Textus Receptus Bibles
King James Bible 1611
7:1 | My sonne, keepe my words, and lay vp my commaundements with thee. |
7:2 | Keepe my commandements, and liue: and my law as the apple of thine eye. |
7:3 | Bind them vpon thy fingers, write them vpon the table of thine heart. |
7:4 | Say vnto Wisedome, Thou art my sister, and call Understanding thy kinse woman, |
7:5 | That they may keepe thee from the strange woman, from the stranger which flattereth with her words. |
7:6 | For at the windowe of my house I looked through my casement, |
7:7 | And behelde among the simple ones, I discerned among the youths, a yong man void of vnderstanding, |
7:8 | Passing through the streete neere her corner, and he went the way to her house, |
7:9 | In the twilight in the euening, in the blacke and darke night: |
7:10 | And behold, there met him a woman, with the attire of an harlot, and subtill of heart. |
7:11 | (She is loud and stubburne, her feet abide not in her house: |
7:12 | Now is shee without, now in the streetes, and lieth in waite at euery corner.) |
7:13 | So she caught him, and kissed him, and with an impudent face, said vnto him, |
7:14 | I haue peace offerings with me: this day haue I paid my vowes. |
7:15 | Therefore came I forth to meete thee, diligently to seeke thy face, and I haue found thee. |
7:16 | I haue deckt my bed with couerings of tapestrie, with carued workes, with fine linnen of Egypt. |
7:17 | I haue perfumed my bed with myrrhe, aloes, and cynamom. |
7:18 | Come, let vs take our fill of loue vntill the morning, let vs solace our selues with loues. |
7:19 | For the good-man is not at home, he is gone a long iourney. |
7:20 | He hath taken a bag of money with him, and will come home at the day appointed. |
7:21 | With much faire speech she caused him to yeeld, with the flattering of her lips she forced him. |
7:22 | He goeth after her straightway, as an oxe goeth to the slaughter, or as a foole to the correction of the stocks, |
7:23 | Til a dart strike through his liuer, as a bird hasteth to the snare, and knoweth not that it is for his life. |
7:24 | Hearken vnto me now therefore, O ye children, and attend to the words of my mouth. |
7:25 | Let not thine heart decline to her wayes, goe not astray in her paths. |
7:26 | For shee hath cast downe many wounded: yea many strong men haue bene slaine by her. |
7:27 | Her house is the way to hell, going downe to the chambers of death. |
King James Bible 1611
The commissioning of the King James Bible took place at a conference at the Hampton Court Palace in London England in 1604. When King James came to the throne he wanted unity and stability in the church and state, but was well aware that the diversity of his constituents had to be considered. There were the Papists who longed for the English church to return to the Roman Catholic fold and the Latin Vulgate. There were Puritans, loyal to the crown but wanting even more distance from Rome. The Puritans used the Geneva Bible which contained footnotes that the king regarded as seditious. The Traditionalists made up of Bishops of the Anglican Church wanted to retain the Bishops Bible.

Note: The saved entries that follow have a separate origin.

(** The loop that fills [args]; [None] stands for too many words. *)
Definition cmd_words (cmd : Z) : M memory (option (list Z)) :=
  r ← strtok_r cmd blanks context0;
  while (λ st : Z * Z * list Z,
    let '(word, context, args) := st in
    if word =? NULL then mret (inr (Some args))
    else if MAXMENUARGS <=? Z.of_nat (length args) then mret (inr None)
    else r ← strtok_r NULL blanks context; mret (inl (r.1, r.2, args ++ [word]))) (r.1, r.2, []).

(** The search for the entry of a name *)
Fixpoint cmd_find (arg0 : Z) (tbl : list (Z * option nat)) : M memory (option (option nat)) :=
  match tbl with
  | [] => mret None
  | (name, f) :: tbl =>
      b ← load name;
      found ← (if negb (b =? 0) then c ← strcmp arg0 name; mret (c =? 0) else mret false);
      if (found : bool) then mret (Some f) else cmd_find arg0 tbl
  end.

Definition cmd_dispatch (cmd : Z) : M memory Z :=
  args ← cmd_words cmd;
  match args with
  | None => mret E2BIG
  | Some [] => mret 0
  | Some (arg0 :: rest) =>
      e ← cmd_find arg0 cmdtable;
      match e with
      | None => mret EINVAL
      | Some f => f ← assert_some f "cmdtable[i].func!=NULL"; func f (arg0 :: rest)
      end
  end.

Definition menu_execute (line isargs : Z) : M memory () :=
  r ← strtok_r line semicolon context0;
  while (λ st : Z * Z,
    let '(command, context) := st in
    if command =? NULL then mret (inr tt)
    else
      result ← cmd_dispatch command;
      (if negb (result =? 0) && negb (isargs =? 0) then halt (Panic "Failure processing kernel arguments") else mret tt) ;;
      r ← strtok_r NULL semicolon context;
      mret (inl (r.1, r.2))) (r.1, r.2).
End menu.

(** ** The words of a line *)

Definition flush (w : list Z) (ws : list (list Z)) : list (list Z) := match w with [] => ws | _ => w :: ws end.
Fixpoint words_acc (sl : list Z) (w l : list Z) : list (list Z) :=
  match l with
  | [] => flush w []
  | b :: l => if decide (b ∈ sl) then flush w (words_acc sl [] l) else words_acc sl (w ++ [b]) l
  end.
(** The maximal runs of bytes that are not separators *)
Definition words (sl l : list Z) : list (list Z) := words_acc sl [] l.

Lemma words_seps sl p l : Forall (λ b, b ∈ sl) p → words sl (p ++ l) = words sl l.
Proof. unfold words. induction 1 as [|b p Hb _ IH]; [done|]. cbn. by rewrite decide_True. Qed.

Lemma words_acc_run sl w u r : Forall (λ b, b ∉ sl) u → words_acc sl w (u ++ r) = words_acc sl (w ++ u) r.
Proof.
  intros Hu. revert w. induction Hu as [|b u Hb _ IH]; intros w; [by rewrite app_nil_r|]. cbn. rewrite decide_False by done.
  by rewrite IH, <-app_assoc.
Qed.

(** The first word and what follows the separator after it *)
Lemma words_word sl p w r :
  Forall (λ b, b ∈ sl) p → w ≠ [] → Forall (λ b, b ∉ sl) w → (∀ b, head r = Some b → b ∈ sl) →
  words sl (p ++ w ++ r) = w :: match r with [] => [] | _ :: r => words sl r end.
Proof.
  intros Hp Hw Hws Hr. rewrite words_seps by done. unfold words. rewrite words_acc_run by done. cbn [app].
  destruct r as [|b r]; cbn; [|rewrite decide_True by auto]; by destruct w.
Qed.

Lemma words_nil sl l : Forall (λ b, b ∈ sl) l → words sl l = [].
Proof. intros H. rewrite <-(app_nil_r l). by rewrite words_seps. Qed.

(** Every line is separators, then a word and the rest, or separators only. *)
Lemma line_cases (sl l : list Z) :
  Forall (λ b, b ∈ sl) l ∨
  ∃ p w r, l = p ++ w ++ r ∧ Forall (λ b, b ∈ sl) p ∧ w ≠ [] ∧ Forall (λ b, b ∉ sl) w ∧ (∀ b, head r = Some b → b ∈ sl).
Proof.
  induction l as [|b l [IH|(p & w & r & -> & Hp & Hw & Hws & Hr)]]; [by left| |].
  - destruct (decide (b ∈ sl)); [left; by constructor|]. right. exists [], [b], l. split; [done|]. split; [done|]. split; [done|].
    split; [by repeat constructor|]. intros c Hc. destruct l; [done|]. inversion IH; subst. by injection Hc as <-.
  - right. destruct (decide (b ∈ sl)).
    + exists (b :: p), w, r. split; [done|]. split; [by constructor|]. done.
    + destruct p as [|b' p].
      * exists [], (b :: w), r. split; [done|]. split; [done|]. split; [done|]. split; [by constructor|done].
      * exists [], [b], (b' :: p ++ w ++ r). split; [done|]. split; [done|]. split; [done|]. split; [by repeat constructor|].
        intros c [= <-]. by inversion Hp.
Qed.

(** The first entry of the table with a given name; an entry without name is
    never found. *)
Fixpoint entry_of (w : list Z) (names : list (list Z)) (tbl : list (Z * option nat)) : option (option nat) :=
  match names, tbl with
  | n :: names, (_, f) :: tbl => if decide (n = w ∧ n ≠ []) then Some f else entry_of w names tbl
  | _, _ => None
  end.

(** ** Cutting a line *)

(** What one call of [strtok_r] on the rest [l] of a line does *)
Record cut (m : memory) (c : Z) (l : list Z) (sl : list Z) (res : Z * Z) (m' : memory) (w : list Z) : Prop := {
  ct_word : cstr m' res.1 w;
  ct_pos : c ≤ res.1;
  ct_frame x : x < c ∨ c + Z.of_nat (length l) < x → m' x = m x;
  ct_rest : (res.2 = NULL ∧ words sl l = [w]) ∨
    ∃ r, cstr m' res.2 r ∧ words sl l = w :: words sl r ∧ res.1 + Z.of_nat (length w) < res.2 ∧
      res.2 + Z.of_nat (length r) = c + Z.of_nat (length l)
}.

Lemma strtok_r_cut m seps sl c l string :
  cstr m seps sl → 0 < seps → 0 < c → string = c ∨ string = NULL → cstr m c l →
  wp (strtok_r string seps c) (λ res m', (words sl l = [] ∧ res = (NULL, NULL) ∧ m' = m) ∨ ∃ w, cut m c l sl res m' w) m.
Proof.
  intros Hseps Hsp Hc Hstr Hl. destruct (line_cases sl l) as [Hall|(p & w & r & -> & Hp & Hw & Hws & Hr)].
  - apply wp_run. eexists _, _. split; [by eapply strtok_r_none|]. left. by rewrite words_nil.
  - eapply wp_mono; [by eapply strtok_r_word|]. cbn zeta. intros res m' (-> & H1 & H2 & H3). right. exists w.
    split; cbn [fst snd]; [done|lia| |].
    + rewrite !length_app. intros x Hx. apply H3. lia.
    + rewrite words_word by done. destruct r as [|b r]; [by left|]. right. exists r. split; [by eapply H2|]. split; [done|].
      rewrite !length_app. cbn [length]. lia.
Qed.

Section dispatch.
Context (cmdtable : list (Z * option nat)) (func : nat → list Z → M memory Z).
Context (blanks semicolon context0 : Z) (m : memory) (sl : list Z) (cmd : Z) (l : list Z).
Hypothesis Hsl : cstr m blanks sl.
Hypothesis Hblanks : 0 < blanks.
Hypothesis Hcmd : 0 < cmd.
Hypothesis Hl : cstr m cmd l.
(** A place outside the line *)
Definition apart (a : Z) (n : nat) : Prop := a + Z.of_nat n < cmd ∨ cmd + Z.of_nat (length l) < a.
Hypothesis Hsep : apart blanks (length sl).

(** The state of the loop: the words in [args], and the word found last *)
Definition scanned (m' : memory) (args : list Z) (ws : list (list Z)) (bound : Z) : Prop :=
  Forall2 (λ a w, cstr m' a w ∧ cmd ≤ a ∧ a + Z.of_nat (length w) < bound) args ws.
Definition framed (m' : memory) : Prop := ∀ x, x < cmd ∨ cmd + Z.of_nat (length l) < x → m' x = m x.
Definition progress_at (word context : Z) (args : list Z) (m' : memory) : Prop :=
  framed m' ∧ ∃ ws, length ws = length args ∧
    ((word = NULL ∧ words sl l = ws ∧ Forall2 (cstr m') args ws) ∨
     ∃ w, 0 < word ∧ cstr m' word w ∧
       ((context = NULL ∧ words sl l = ws ++ [w] ∧ Forall2 (cstr m') args ws) ∨
        ∃ r, 0 < context ∧ cmd ≤ context ∧ cmd ≤ word ∧ cstr m' context r ∧ words sl l = ws ++ w :: words sl r ∧
          word + Z.of_nat (length w) < context ∧ context + Z.of_nat (length r) = cmd + Z.of_nat (length l) ∧
          scanned m' args ws context)).

Lemma framed_apart m' a b : framed m' → apart a (length b) → cstr m a b → cstr m' a b.
Proof using. intros Hf Ha Hb. apply (cstr_ext m); [done|]. intros x Hx. apply Hf. unfold apart in Ha. lia. Qed.

Lemma scanned_cstr m' args ws bound : scanned m' args ws bound → Forall2 (cstr m') args ws.
Proof using. intros H. eapply Forall2_impl; [done|]. by intros a w []. Qed.

(** A later cut does not touch the words before it. *)
Lemma scanned_later m' m'' args ws c : scanned m' args ws c → (∀ x, x < c → m'' x = m' x) → Forall2 (cstr m'') args ws.
Proof using.
  intros H Hx. eapply Forall2_impl; [done|]. intros a w (H1 & H2 & H3). apply (cstr_ext m'); [done|]. intros x Hin. apply Hx. lia.
Qed.

(** The call in the loop, after the words [ws] and at the rest [r] *)
Lemma cut_progress m' c r args ws res m'' :
  framed m' → 0 < c → cmd ≤ c → c + Z.of_nat (length r) = cmd + Z.of_nat (length l) → cstr m' c r →
  words sl l = ws ++ words sl r → length ws = length args → scanned m' args ws c →
  (words sl r = [] ∧ res = (NULL, NULL) ∧ m'' = m') ∨ (∃ w, cut m' c r sl res m'' w) →
  progress_at res.1 res.2 args m''.
Proof using Hcmd.
  intros Hf Hc0 Hc Hend Hr Hws Hlen Hsc [(E & -> & ->)|[w [Hw Hpos Hfr Hrest]]].
  - split; [done|]. exists ws. split; [done|]. left. rewrite Hws, E, app_nil_r. split; [done|]. split; [done|]. by eapply scanned_cstr.
  - assert (∀ x, x < c → m'' x = m' x) as Hlow by (intros x Hx; apply Hfr; lia).
    split. { intros x Hx. rewrite <-(Hf x Hx). apply Hfr. lia. }
    exists ws. split; [done|]. right. exists w. split; [lia|]. split; [done|].
    destruct Hrest as [[E1 E2]|(r' & H1 & H2 & H3 & H4)].
    + left. split; [done|]. split; [by rewrite Hws, E2|]. by eapply scanned_later.
    + right. exists r'. split; [lia|]. split; [lia|]. split; [lia|]. split; [done|]. split; [by rewrite Hws, H2|].
      split; [done|]. split; [lia|]. pose proof (scanned_later _ _ _ _ _ Hsc Hlow) as Hall.
      clear -Hsc Hall H3 Hpos. induction Hsc as [|a w' args ws (A1 & A2 & A3) Hsc IH]; [constructor|].
      inversion Hall; subst. constructor; [split; [done|lia]|by apply IH].
Qed.

(** One turn of the loop *)
Lemma words_turn word context args m' :
  progress_at word context args m' → word ≠ NULL →
  wp (strtok_r NULL blanks context) (λ r m'', progress_at r.1 r.2 (args ++ [word]) m'') m'.
Proof using Hcmd Hsl Hblanks Hsep.
  intros (Hf & ws & Hlen & [(E & _)|(w & Hpos & Hw & [(-> & E & Hall)|(r & H1 & H2 & H3 & H4 & H5 & H6 & H7 & H8)])]) Hne; [done| |].
  - apply wp_run. eexists _, _. split; [done|]. cbn. split; [done|]. exists (ws ++ [w]). split; [rewrite !length_app; cbn; lia|].
    left. split; [done|]. split; [done|]. apply Forall2_app; [done|]. constructor; [done|constructor].
  - eapply wp_mono; [apply (strtok_r_cut m' blanks sl context r NULL); try done; [by apply framed_apart|by right]|].
    intros res m'' Hres. eapply (cut_progress m' context r (args ++ [word]) (ws ++ [w])); try done.
    + by rewrite <-app_assoc.
    + rewrite !length_app. cbn. lia.
    + apply Forall2_app; [done|]. constructor; [done|constructor].
Qed.

(** The loop finds the words of the line, or that there are too many. *)
Lemma cmd_words_run :
  wp (cmd_words blanks context0 cmd) (λ res m', framed m' ∧ match res with
    | Some args => Forall2 (cstr m') args (words sl l) ∧ Z.of_nat (length (words sl l)) ≤ MAXMENUARGS
    | None => MAXMENUARGS < Z.of_nat (length (words sl l))
    end) m.
Proof using Hcmd Hsl Hblanks Hsep Hl.
  unfold cmd_words. apply wp_bind.
  assert (strtok_r cmd blanks context0 = strtok_r cmd blanks cmd) as ->.
  { unfold strtok_r. by rewrite (proj2 (Z.eqb_neq cmd NULL)) by (unfold NULL; lia). }
  eapply wp_mono; [apply (strtok_r_cut m blanks sl cmd l cmd); try done; by left|]. intros res m1 Hres.
  assert (progress_at res.1 res.2 [] m1) as Hp.
  { apply (cut_progress m cmd l [] []); try done. constructor. }
  apply (wp_while _ (λ st m', progress_at st.1.1 st.1.2 st.2 m' ∧ Z.of_nat (length st.2) ≤ MAXMENUARGS)
    (λ st _, MAXMENUARGS - Z.of_nat (length st.2))).
  - by split.
  - intros [[word ctx] args] m' [_ ?]. cbn [fst snd] in *. lia.
  - cbn [fst snd length]. unfold MAXMENUARGS. lia.
  - intros [[word ctx] args] m' [Hpr Hmax]. cbn [fst snd] in *. destruct (Z.eqb_spec word NULL) as [->|Hne].
    + apply wp_ret. destruct Hpr as (Hf & ws & Hlen & [(_ & -> & Hall)|(w & H0 & _)]); [|unfold NULL in H0; lia].
      split; [done|]. split; [done|]. lia.
    + destruct (Z.leb_spec MAXMENUARGS (Z.of_nat (length args))).
      * apply wp_ret. destruct Hpr as (Hf & ws & Hlen & [(? & _)|(w & _ & _ & Hc)]); [done|]. split; [done|].
        destruct Hc as [(_ & -> & _)|(r & _ & _ & _ & _ & -> & _)]; rewrite length_app; cbn; lia.
      * apply wp_bind. eapply wp_mono; [by apply words_turn|]. intros r m'' Hr. apply wp_ret. cbn [fst snd].
        rewrite length_app. cbn [length]. split; [split; [done|lia]|lia].
Qed.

The king commissioned a new English translation to be made by over fifty scholars representing the Puritans and Traditionalists. They took into consideration: the Tyndale New Testament, the Matthews Bible, the Great Bible and the Geneva Bible. The great revision of the Bible had begun. From 1605 to 1606 the scholars engaged in private research. From 1607 to 1609 the work was assembled. In 1610 the work went to press, and in 1611 the first of the huge (16 inch tall) pulpit folios known today as "The 1611 King James Bible" came off the printing press.